No crucial manufacturing steps are to be shown in videos made public.

But as I linked to earlier, RR too turns to CFRP fan blades.
It’s not uncommon in the advanced composite materials field for a big team of experts to develop and advance a technology, then ‘lease’ the core of it to multiple big players. Same people behind innovative competitor’s products.

CFRP s are here to stay for manufacturing of ambient temperature operating blades (fan blades, propeller blades, helicopter main/tail rotor blades, wind el gen blades). 2D manufacturing, achieving impressive specs, still a fraction of static/dynamic specs compared to the target of 3D weaving of carbon fiber.
3D weaving requires really complex robotic custom-build, custom programmed weaving fixtures, not like the easy robots used now for to lay prepreg sheets.
As is the norm in aviation, component approval and certification is process and material specific. Once a component is certified, nothing - down to the most trivial detail - is allowed to change in the way of it’s making (*). So initial development costs are huge and only the big guys dare to take part in the game.

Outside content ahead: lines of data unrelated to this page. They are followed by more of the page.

(* ===== verification/GoStd.v ===== *)
(** The parts of the Go standard library that several components use:
    [sort.Sort] by its contract, [strconv.Itoa], and the characters of strings. *)

From Stdlib Require Import Ascii.
From stdpp Require Import pretty.
From S2P Require Import Prelude.

#[local] Open Scope Z_scope.

(** * [sort]

    [sort.Sort] is not stable, so which of the sorted permutations it returns is
    left open: a [GoSort] is any function with the documented contract.  The
    components are proved for every [GoSort]; [merge_GoSort] is one. *)

Definition weak_order {A} (less : A → A → bool) : Prop :=
  (∀ x, less x x = false) ∧
  (∀ x y z, less x y = true → less y z = true → less x z = true) ∧
  (∀ x y z, less x y = true → less x z = true ∨ less z y = true).

Definition not_greater {A} (less : A → A → bool) (x y : A) : Prop := less y x = false.

#[export] Instance not_greater_dec {A} (less : A → A → bool) : RelDecision (not_greater less).
Proof. intros x y. unfold not_greater. apply _. Defined.

Class GoSort := {
  go_sort : ∀ {A : Type}, (A → A → bool) → list A → list A;
  go_sort_perm : ∀ {A} (less : A → A → bool) l, go_sort less l ≡ₚ l;
  go_sort_sorted : ∀ {A} (less : A → A → bool) l,
    weak_order less → StronglySorted (not_greater less) (go_sort less l);
}.

Definition merge_go_sort {A} (less : A → A → bool) (l : list A) : list A :=
  merge_sort (not_greater less) l.

#[export] Instance merge_GoSort : GoSort.
Proof.
  refine {| go_sort := @merge_go_sort |}; intros A less l.
  - apply merge_sort_Permutation.
  - intros (Hirr & Htr & Hco). apply StronglySorted_merge_sort.
    + unfold not_greater. intros x y z Hxy Hyz. destruct (less z x) eqn:E; [|done].
      destruct (Hco _ _ y E); congruence.
    + unfold not_greater. intros x y. destruct (less y x) eqn:E; [|by left]. right.
      destruct (less x y) eqn:E2; [|done]. pose proof (Htr _ _ _ E E2). by rewrite Hirr in *.
Defined.

(** * [range] over a map

    The iteration order of a Go map is unspecified; [map_order] turns the keys
    into the order of one iteration. *)

Class GoMapOrder := {
  map_order : ∀ {A : Type}, list A → list A;
  map_order_perm : ∀ {A} (l : list A), map_order l ≡ₚ l;
}.

#[export] Instance id_GoMapOrder : GoMapOrder := {| map_order := λ A l, l; map_order_perm := λ A l, reflexivity l |}.

(** A weak order pulled back along a key function. *)
Lemma weak_order_on {A B} (f : A → B) (less : B → B → bool) :
  weak_order less → weak_order (λ x y, less (f x) (f y)).
Proof. intros (H1 & H2 & H3). split_and!; eauto. Qed.

Lemma weak_order_Zlt : weak_order Z.ltb.
Proof.
  split_and!; intros *; [apply Z.ltb_irrefl|..]; rewrite !Z.ltb_lt; lia.
Qed.

Lemma weak_order_String_ltb : weak_order String.ltb.
Proof.
  assert (∀ x y, String.ltb x y = true ↔ String.compare x y = Lt) as Hlt.
  { intros x y. unfold String.ltb. destruct (String.compare x y); naive_solver. }
  assert (∀ x y z, String.compare x y = Lt → String.compare y z = Lt → String.compare x z = Lt)
    as Htr.
  { induction x as [|a x IH]; intros [|b y] [|c z]; simpl; try done.
    intros H1 H2. destruct (Ascii.compare a b) eqn:E1; [|clear H1|done].
    - apply Ascii.compare_eq_iff in E1 as ->. destruct (Ascii.compare b c); [eauto|done..].
    - destruct (Ascii.compare b c) eqn:E2; [|clear H2|done].
      + apply Ascii.compare_eq_iff in E2 as ->. by rewrite E1.
      + unfold Ascii.compare in *. rewrite N.compare_lt_iff in *.
        assert ((Ascii.N_of_ascii a ?= Ascii.N_of_ascii c)%N = Lt) as ->; [|done].
        apply N.compare_lt_iff. lia. }
  split_and!.
  - intros x. unfold String.ltb. assert (String.compare x x = Eq) as ->; [|done].
    pose proof (String.compare_antisym x x) as H. by destruct (String.compare x x).
  - intros x y z. rewrite !Hlt. apply Htr.
  - intros x y z. rewrite !Hlt. intros H.
    destruct (String.compare x z) eqn:E; [|by left|].
    + apply String.compare_eq_iff in E as ->. by right.
    + right. apply Htr with x; [|done]. by rewrite String.compare_antisym, E.
Qed.

(** * Strings *)

#[local] Arguments String.append : simpl nomatch.

Abbreviation chars := String.list_ascii_of_string.

Definition in_range (lo hi : N) (a : ascii) : bool := (lo <=? N_of_ascii a)%N && (N_of_ascii a <=? hi)%N.

Lemma chars_app a b : chars (a +:+ b) = chars a ++ chars b.
Proof. induction a as [|x a IH]; simpl; [done|by rewrite IH]. Qed.

Lemma chars_inj a b : chars a = chars b → a = b.
Proof.
  intros Hab. by rewrite <-(String.string_of_list_ascii_of_string a), Hab, String.string_of_list_ascii_of_string.
Qed.

(** [strconv.Itoa] *)
Definition Itoa (z : Z) : string := pretty z.

Definition digit (a : ascii) : Prop := in_range 48 57 a = true.

Lemma pretty_N_go_digits x s :
  Forall digit (chars s) → Forall digit (chars (pretty_N_go x s)).
Proof.
  revert s. induction (N.lt_wf_0 x) as [x _ IH]; intros s Hs.
  assert (x = 0 ∨ 0 < x)%N as [->|?] by lia; [by rewrite pretty_N_go_0|].
  rewrite pretty_N_go_step by done. apply IH; [by apply N.div_lt|]. constructor; [|done].
  unfold digit, pretty_N_char. by repeat case_match.
Qed.

Lemma pretty_digits (z : Z) : 0 <= z → Forall digit (chars (pretty z)).
Proof.
  intros Hz. destruct z as [|p|p]; [|by apply pretty_N_go_digits; constructor|lia].
  by repeat constructor.
Qed.

Lemma app_last_inj {A} (a : A) X Y l1 l2 :
  X ++ a :: l1 = Y ++ a :: l2 → a ∉ l1 → a ∉ l2 → X = Y ∧ l1 = l2.
Proof.
  revert Y. induction X as [|x X IH]; intros [|y Y] He H1 H2; simplify_eq/=; try done.
  - set_solver.
  - set_solver.
  - destruct (IH Y) as [-> ->]; done.
Qed.

Lemma dash_not_digit l : Forall digit l → "-"%char ∉ l.
Proof. rewrite Forall_forall. intros Hl Hin. by specialize (Hl _ Hin). Qed.

Lemma slash_not_digit l : Forall digit l → "/"%char ∉ l.
Proof. rewrite Forall_forall. intros Hl Hin. by specialize (Hl _ Hin). Qed.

(*) any change requires recertification (that's very costly and slow going process)
George

Thanks for the appreciation guys 🙂
 
Thanks
They are back into the commercial aviation game big time with the PW1X00 GTF engine family.
RR follows some years away (UltraFan engines).
Where you see huge fan diameters, there will be a reduction gearbox driving them (need for subsonic speed across the full length of fan blade)
Regional flights BAe 146 uses geared fan engines (Lycoming ALF 502) since 1983

George
 
what the function of a gearbox is between the turbine blade and ????
Hans
On a non-geared turbofan engine, the fan is driven by a rotating shaft(*)
On a geared turbofan engine the driving shaft enters a reduction gearbox, the output of which drives the fan with a reduced angular velocity ω. The exercise aims to make fan blades function at subsonic tangential velocity (v= ω *r) along their full length, now that fan diameters becomes larger and larger. This old article explains it better than me (put fan blade in place of propeller blade).
Popular Science - Βιβλία Google

(*)Hans, I guess your question has to do with where does the driving shaft connects to at the other end, yes?
The other end is a turbine disk, the blades of which are hit by the exhaust gases of a constantly burning mixture of air and kerosene, thus turbine disk rotates and drives the shaft that rotates the fan disk.
The full story is more involved and more beautiful . The first paragraph (and it’s sub links) are enough if you don’t have the time to read the full article.🙂
Turbofan - Wikipedia

George
 
George I agree. When I lived in Stevenage I was a few houses down from the Vincent factory. That was the peak of the british motorcycle industry, and as such doomed.



I did see some research engines a few years ago on engines that weren't quite turbfan and weren't quite turboprop but of course cannot find it now. Edit: Propfans. They appear to still be the technology of the future.